### MATERIAL PROVIDED:
————
(* ===== verification/MailboxDeletion.v ===== *)
(** What deleting a mailbox removes from the cluster: the plugin's part of the deletion
    ([rbox_storage_mailbox_delete] of storage-rbox/rbox-storage.cpp) may remove the index object
    of the recovery and the object of the user's namespace; with mails in every namespace the
    second is kept. *)
From S2P Require Export RboxMailbox Keeps UndoLog.
Local Open Scope rmb_scope.

(** Asking for the messages of a mailbox and ending a list change nothing, and there is no
    negative number of messages. *)
Class QuietBoxes (W : Type) `{DovecotBoxes W} : Prop := {
  messages_quiet : ∀ name (w : W), (mailbox_messages name w).2 = w;
  messages_nonneg : ∀ name (w : W) n, (mailbox_messages name w).1 = Some n → 0 <= n;
  list_deinit_quiet : ∀ ns (w : W), (mailbox_list_iter_deinit ns w).2 = w;
}.

Module NamespaceRun.
Section counting.
Context `{Jansson} `{Librados W} `{RadosAdmin W} `{DovecotBoxes W} `{!QuietBoxes W}.
  Implicit Types w : W.

(** The messages of a namespace, as they are counted. *)
Definition messages w (info : mailbox_info) : Z :=
    if mi_selectable info then default 1 (mailbox_messages (mi_vname info) w).1 else 0.
Definition total_messages w (infos : list mailbox_info) : Z := foldr (λ info n, messages w info + n) 0 infos.
Definition has_mails (ns : mail_namespace) w : Prop := 0 < total_messages w (mailbox_list_infos (ns_name ns) w) < 2 ^ 31.

Lemma messages_positive w info : 0 <= messages w info.
Proof.
    unfold messages. destruct (mi_selectable info); [|done].
    pose proof (messages_nonneg (mi_vname info) w) as Hm. destruct (mailbox_messages _ w).1 as [n|]; cbn; [auto|lia].
Qed.
Lemma total_positive w infos : 0 <= total_messages w infos.
Proof. induction infos as [|info infos IH]; [done|]. pose proof (messages_positive w info). unfold total_messages in *. cbn [foldr]. lia. Qed.
Lemma count_messages_total infos n w : 0 <= n → n + total_messages w infos < 2 ^ 31 →
    RboxMailbox.count_messages infos n w = (n + total_messages w infos, w).
Proof.
    revert n. induction infos as [|info infos IH]; intros n Hn Hlt; cbn [RboxMailbox.count_messages total_messages foldr] in *.
    - by rewrite Z.add_0_r.
    - pose proof (messages_positive w info) as Hp. pose proof (total_positive w infos) as Ht.
      fold (total_messages w infos) in *. unfold messages in *. destruct (mi_selectable info); [|by rewrite IH].
      rewrite bind_eq. pose proof (messages_quiet (mi_vname info) w) as Hq.
      destruct (mailbox_messages _ w) as [st w1]. cbn [fst snd] in *. subst w1.
      rewrite wrap_s_small by lia. rewrite IH by lia. f_equal. lia.
Qed.
Lemma check_namespace_with_mails ns ret r w : has_mails ns w →
    ∃ ret', RboxMailbox.check_namespace ns ret (r, w) = (Some ret', (r, w)).
Proof.
    intros [Hpos Hlt]. unfold RboxMailbox.check_namespace. rewrite bind_eq, on_snd_run. cbn [RboxMailbox.ask fst snd].
    rewrite bind_eq, on_snd_run, count_messages_total by lia. cbn [fst snd].
    rewrite bind_eq, on_snd_run, list_deinit_quiet. cbn [fst snd].
    rewrite decide_False by lia. by eexists.
Qed.
Lemma check_users_with_mails namespaces ret r w : Forall (λ ns, has_mails ns w) namespaces →
    ∃ ret', RboxMailbox.check_users_mailbox_delete_ns_object namespaces ret (r, w) = (Some ret', (r, w)).
Proof.
    intros Hm. revert ret. induction Hm as [|ns namespaces Hns _ IH]; intros ret; cbn; [by eexists|].
    destruct (check_namespace_with_mails ns ret r w Hns) as [ret' Hc]. unfold abind. rewrite bind_eq, Hc. apply IH.
Qed.
End counting.

(** ** The context of the index object

    It is in the default namespace, whatever connects. *)
Section recovery.
Context `{Jansson} `{Librados W} `{RadosAdmin W} `{!RadosAdminLaws W}.
Definition plain_recovery (st : RadosStorageImpl) : Prop := io_ns (st_recovery_io_ctx st) = "".
  Abbreviation PR := (λ s : Storage.state W, plain_recovery s.1).
  Abbreviation PB := (λ s : rbox_storage * W, plain_recovery (rb_s s.1)).

Lemma storage_modify_plain f : (∀ st, plain_recovery st → plain_recovery (f st)) → stays PR (Storage.modify f).
Proof. intros Hf [st s] Hs. by apply Hf. Qed.
Lemma storage_cluster_plain {A} (m : ST (RadosClusterImpl * W) A) : stays PR (Storage.cluster m).
Proof. intros s Hs. by rewrite StorageRun.cluster_run. Qed.
Lemma keep_ctx_plain pool m (store : ioctx → RadosStorageImpl → RadosStorageImpl) :
    (∀ s : RadosClusterImpl * W, Cluster.ctx_answer pool (m s).1) →
    (∀ st, plain_recovery st → plain_recovery (store (mk_ioctx pool "") st)) → stays PR (Storage.keep_ctx m store).
Proof.
    intros Ha Hs s HP. unfold Storage.keep_ctx. rewrite bind_eq, StorageRun.cluster_run. cbn [fst snd].
    pose proof (Ha s.2) as Hr. destruct (m s.2) as [[[err io]|] cw]; [|done]. cbn [fst snd] in *.
    destruct (Hr _ eq_refl) as [[_ Eio]|[_ Eio]]; cbn [fst snd] in Eio; subst io; [|done]. srun. by apply Hs.
Qed.
#[local] Hint Resolve storage_cluster_plain : stays.
#[local] Hint Extern 2 (stays PR (Storage.modify _)) => (apply storage_modify_plain; done) : stays.
Lemma create_connection_plain pool index : stays PR (Storage.create_connection (W:=W) pool index).
Proof.
    assert (stays PR (Storage.keep_ctx (W:=W) (Cluster.io_ctx_create pool) Storage.set_ctx)) as Hc
      by by apply (keep_ctx_plain pool); [intros; apply Cluster.io_ctx_create_result|].
    assert (stays PR (Storage.keep_ctx (W:=W) (Cluster.recovery_index_io_ctx index) Storage.set_recovery_ctx)) as Hr
      by by apply (keep_ctx_plain index); [intros; apply Cluster.recovery_result|].
    unfold Storage.create_connection, Storage.config_int. stay.
Qed.
#[local] Hint Resolve create_connection_plain : stays.
Lemma open_named_plain o pool index name user : stays PR (Storage.open_connection_named (W:=W) o pool index name user).
Proof. unfold Storage.open_connection_named. apply stays_unless. stay. Qed.

Lemma rbox_modify_plain f : (∀ r, plain_recovery (rb_s r) → plain_recovery (rb_s (f r))) → stays PB (Rbox.modify (W:=W) f).
Proof. intros Hf [r w] Hs. by apply Hf. Qed.
Lemma rbox_get_plain : stays PB (Rbox.get (W:=W)).
Proof. by intros [r w] Hs. Qed.
Lemma on_s_plain {A} (m : ST (Storage.state W) A) : stays PR m → stays PB (Rbox.on_s m).
Proof. intros Hm [r w] Hs. unfold Rbox.on_s. specialize (Hm (rb_s r, (rb_cluster r, w)) Hs). by destruct (m _) as [? [? [? ?]]]. Qed.
Lemma on_alt_plain {A} (m : ST (Storage.state W) A) : stays PB (Rbox.on_alt m).
Proof. intros [r w] Hs. unfold Rbox.on_alt. by destruct (m _) as [? [? [? ?]]]. Qed.
Lemma put_config_plain c r : plain_recovery (rb_s r) → plain_recovery (rb_s (Rbox.put_config c r)).
Proof. intros Hs. unfold Rbox.put_config. by destruct (cc_io_ctx c). Qed.
Lemma on_config_plain {A} (m : ST (RadosCephConfig * W) A) : stays PB (Rbox.on_config m).
Proof. intros [r w] Hs. unfold Rbox.on_config. destruct (m _) as [? [? ?]]. by apply put_config_plain. Qed.
Lemma on_ns_mgr_plain {A} (m : ST (RadosNamespaceManager * W) A) : stays PB (Rbox.on_ns_mgr m).
Proof.
    intros [r w] Hs. unfold Rbox.on_ns_mgr. destruct (m _) as [? [n ?]]. cbn. destruct (nm_config n); [|done].
    by apply put_config_plain.
Qed.
Lemma set_namespace_plain ns : stays PR (Storage.set_namespace (W:=W) ns).
Proof. intros s Hs. by rewrite set_namespace_run. Qed.
#[local] Hint Resolve rbox_get_plain on_s_plain on_alt_plain on_config_plain on_ns_mgr_plain open_named_plain set_namespace_plain : stays.
#[local] Hint Extern 2 (stays PB (Rbox.modify _)) => (apply rbox_modify_plain; by intros) : stays.
Lemma read_configuration_plain env : stays PB (Rbox.read_plugin_configuration (W:=W) env).
Proof. unfold Rbox.read_plugin_configuration. stay. Qed.
#[local] Hint Resolve read_configuration_plain : stays.
Lemma open_mailbox_plain mb alt : stays PB (Rbox.open_mailbox (W:=W) mb alt).
Proof.
    unfold Rbox.open_mailbox, Rbox.rbox_open_rados_connection, Rbox.read_plugin_ceph_client_settings, Rbox.open_storages,
      Rbox.find_namespace. stay.
Qed.
End recovery.

(** ** Properties of the world that deleting a mailbox keeps *)

Lemma triple_and {S A} (P Q : S → Prop) (m : ST S A) :
    triple P m (λ _, P) → triple Q m (λ _, Q) → triple (λ s, P s ∧ Q s) m (λ _ s, P s ∧ Q s).
Proof. intros HP HQ s [Hp Hq]. split; [by apply HP|by apply HQ]. Qed.
Section safety.
Context `{LibradosLaws W} `{RadosAdmin W}.

Lemma writes_true : WriteKeeps (λ _ : W, True).
Proof. by split; [split|..]. Qed.
Lemma writes_and (P Q : W → Prop) : WriteKeeps P → WriteKeeps Q → WriteKeeps (λ w, P w ∧ Q w).
Proof. intros HP HQ. split; [split|..]; intros; apply triple_and; first [apply keep_read_call | apply keep_write_full | by_admin_call]. Qed.
Lemma writes_iff (P Q : W → Prop) : (∀ w, P w ↔ Q w) → WriteKeeps P → WriteKeeps Q.
Proof.
    intros Heq HP. assert (∀ A (m : ST W A), triple P m (λ _, P) → triple Q m (λ _, Q)) as Ht.
    { intros A m Hm w Hw. apply Heq, Hm. by apply Heq. }
    split; [split|..]; intros; apply Ht; first [apply keep_read_call | apply keep_write_full | by_admin_call].
Qed.
Lemma writes_Forall {X} (P : X → W → Prop) l : (∀ x, x ∈ l → WriteKeeps (P x)) → WriteKeeps (λ w, Forall (λ x, P x w) l).
Proof.
    induction l as [|x l IH]; intros Hl.
    - eapply writes_iff; [|exact writes_true]. intros w. split; [constructor|done].
    - eapply writes_iff; [intros w; symmetry; apply list.Forall_cons|]. apply writes_and; [apply Hl; left|].
      apply IH. intros y Hy. apply Hl. by right.
Qed.
(** An object that exists is not removed by reading and writing. *)
Lemma writes_exists `{!QuietAdmin W} k : WriteKeeps (λ w : W, is_Some (objs w !! k)).
Proof.
    assert (∀ A (m : ST W A), (∀ w, objs (m w).2 = objs w) → triple (λ w, is_Some (objs w !! k)) m (λ _ w, is_Some (objs w !! k))) as Hq.
    { intros A m Hm w Hw. by rewrite Hm. }
    split; [split|intros c oid len off|intros c oid bl]; intros; try (apply Hq; intros w; pose proof (quiet_admin (objs w)) as Ha;
      match goal with |- objs (?m w).2 = _ => assert (triple (λ w', objs w' = objs w) m (λ _ w', objs w' = objs w)) as Ht by by_admin_call end;
      by apply Ht).
    - apply Hq. intros w. pose proof (read_law c oid len off w) as Hl. by destruct (io_read _ _ _ _ w) as [[r bl] w'], Hl.
    - intros w Hw. unfold io_write_full. destruct (operate_law c oid [OpWriteFull bl] w) as (now & Hok & Hf).
      assert (∀ m', apply_ops now (c, oid) [OpWriteFull bl] (objs w) = Some m' → is_Some (m' !! k)) as Ha.
      { unfold apply_ops. cbn. intros m' [= <-]. destruct (decide (k = (c, oid))) as [->|Hk]; [rewrite lookup_insert_eq; by eexists|].
        by rewrite lookup_insert_ne. }
      destruct (decide (0 <= (io_operate c oid [OpWriteFull bl] w).1)) as [Hr|Hr]; [by apply Ha, Hok|].
      destruct (Hf ltac:(lia)) as [->|[_ E]]; [done|by apply Ha].
Qed.
End safety.

(** ** The deletion *)

Section deletion.
Context `{JanssonLaws} `{LibradosLaws W} `{RadosAdmin W} `{!RadosAdminLaws W} `{!QuietAdmin W} `{Dovecot W} `{DovecotBoxes W} `{!QuietBoxes W}.
Variables (k : okey) (namespaces : list mail_namespace).
(** The object is not in the default namespace, in which the index objects are. *)
Hypothesis elsewhere : io_ns k.1 ≠ "".
Hypothesis mails_kept : ∀ ns, ns ∈ namespaces → ClusterKeeps (has_mails (W:=W) ns).

(** The object exists and there are mails in every namespace. *)
Definition safe (w : W) : Prop := is_Some (objs w !! k) ∧ Forall (λ ns, has_mails ns w) namespaces.
Lemma safe_writes : WriteKeeps safe.
Proof. apply writes_and; [apply writes_exists|]. apply writes_Forall. intros ns Hns. pose proof (mails_kept ns Hns). apply _. Qed.
Lemma mails_stay c oid ops : stays (λ w, Forall (λ ns, has_mails ns w) namespaces) (io_operate c oid ops).
Proof.
    intros w. rewrite !list.Forall_forall. intros Hm ns Hns. pose proof (mails_kept ns Hns). apply keep_operate; auto.
Qed.
Lemma index_delete_safe (r : rbox_storage) w : plain_recovery (rb_s r) → safe w →
    let '(_, (r', w')) := Rbox.on_s Storage.ceph_index_delete (r, w) in plain_recovery (rb_s r') ∧ safe w'.
Proof.
    intros Hp [Hk Hm]. unfold Rbox.on_s, Storage.ceph_index_delete. rewrite bind_eq, StorageRun.storage_get_run, StorageRun.storage_world_run.
    cbn [fst snd]. pose proof (mails_stay (st_recovery_io_ctx (rb_s r)) (st_nspace (rb_s r)) [OpRemove] w Hm) as Hm'.
    pose proof (operate_frame (st_recovery_io_ctx (rb_s r)) (st_nspace (rb_s r)) [OpRemove] w k) as Hf.
    unfold io_remove. destruct (io_operate _ _ _ w) as [ret w']. cbn [fst snd] in *. split; [done|]. split; [|done].
    rewrite Hf; [done|]. intros ->. by apply elsewhere.
Qed.
Lemma mailbox_delete_safe mb r w :
    stays safe index_storage_mailbox_delete → plain_recovery (rb_s r) → safe w →
    safe (RboxMailbox.rbox_storage_mailbox_delete mb namespaces (r, w)).2.2.
Proof.
    intros Hown Hp Hw. pose proof safe_writes as Hsafe. unfold RboxMailbox.rbox_storage_mailbox_delete. rewrite bind_eq, on_snd_run.
    specialize (Hown w Hw). destruct (index_storage_mailbox_delete w) as [ret w1]. cbn [fst snd] in *. case_decide; [done|].
    rewrite bind_eq. pose proof (read_configuration_stays (P:=safe) (mb_getenv mb) (r, w1) Hown) as Hw2.
    pose proof (read_configuration_plain (mb_getenv mb) (r, w1) Hp) as Hp2.
    destruct (Rbox.read_plugin_configuration _ _) as [[] [r2 w2]]. cbn [fst snd] in *. rewrite abind_eq.
    pose proof (open_mailbox_stays (P:=safe) mb false (r2, w2) Hw2) as Hw3.
    pose proof (open_mailbox_plain mb false (r2, w2) Hp2) as Hp3.
    destruct (Rbox.open_mailbox mb false _) as [[opened|] [r3 w3]]; [|done]. cbn [fst snd] in *. case_decide; [done|].
    rewrite bind_eq. cbn [Rbox.get on_fst st_get fst snd]. destruct (PluginConfig.get_object_search_method (rb_config r3)) as [method|]; [|done].
    rewrite bind_eq. match goal with |- context [(if decide _ then ?m else ?e) (r3, w3)] => 
      assert (safe ((if decide (method = 2 ∧ mb_name mb = "INBOX") then m else e) (r3, w3)).2.2) as Hw4 end.
    { case_decide; [|done]. rewrite bind_eq. pose proof (index_delete_safe r3 w3 Hp3 Hw3) as Hd.
      destruct (Rbox.on_s _ _) as [x [r4 w4]]. apply Hd. }
    match type of Hw4 with safe (?m _).2.2 => destruct (m (r3, w3)) as [[] [r4 w4]] end. cbn [fst snd] in *.
    destruct (negb _); [done|]. destruct (PluginConfig.is_user_mapping _); [|done].
    destruct (check_users_with_mails namespaces 0 r4 w4 (proj2 Hw4)) as [ret' ->]. done.
Qed.
End deletion.
End NamespaceRun.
————
### ASSIGNMENT:
What lines above contain the word "RadosAdmin"? Return each such line.

### RESPONSE TO THE EXERCISE:
Context `{Jansson} `{Librados W} `{RadosAdmin W} `{DovecotBoxes W} `{!QuietBoxes W}.
Context `{Jansson} `{Librados W} `{RadosAdmin W} `{!RadosAdminLaws W}.
Context `{LibradosLaws W} `{RadosAdmin W}.
Context `{JanssonLaws} `{LibradosLaws W} `{RadosAdmin W} `{!RadosAdminLaws W} `{!QuietAdmin W} `{Dovecot W} `{DovecotBoxes W} `{!QuietBoxes W}.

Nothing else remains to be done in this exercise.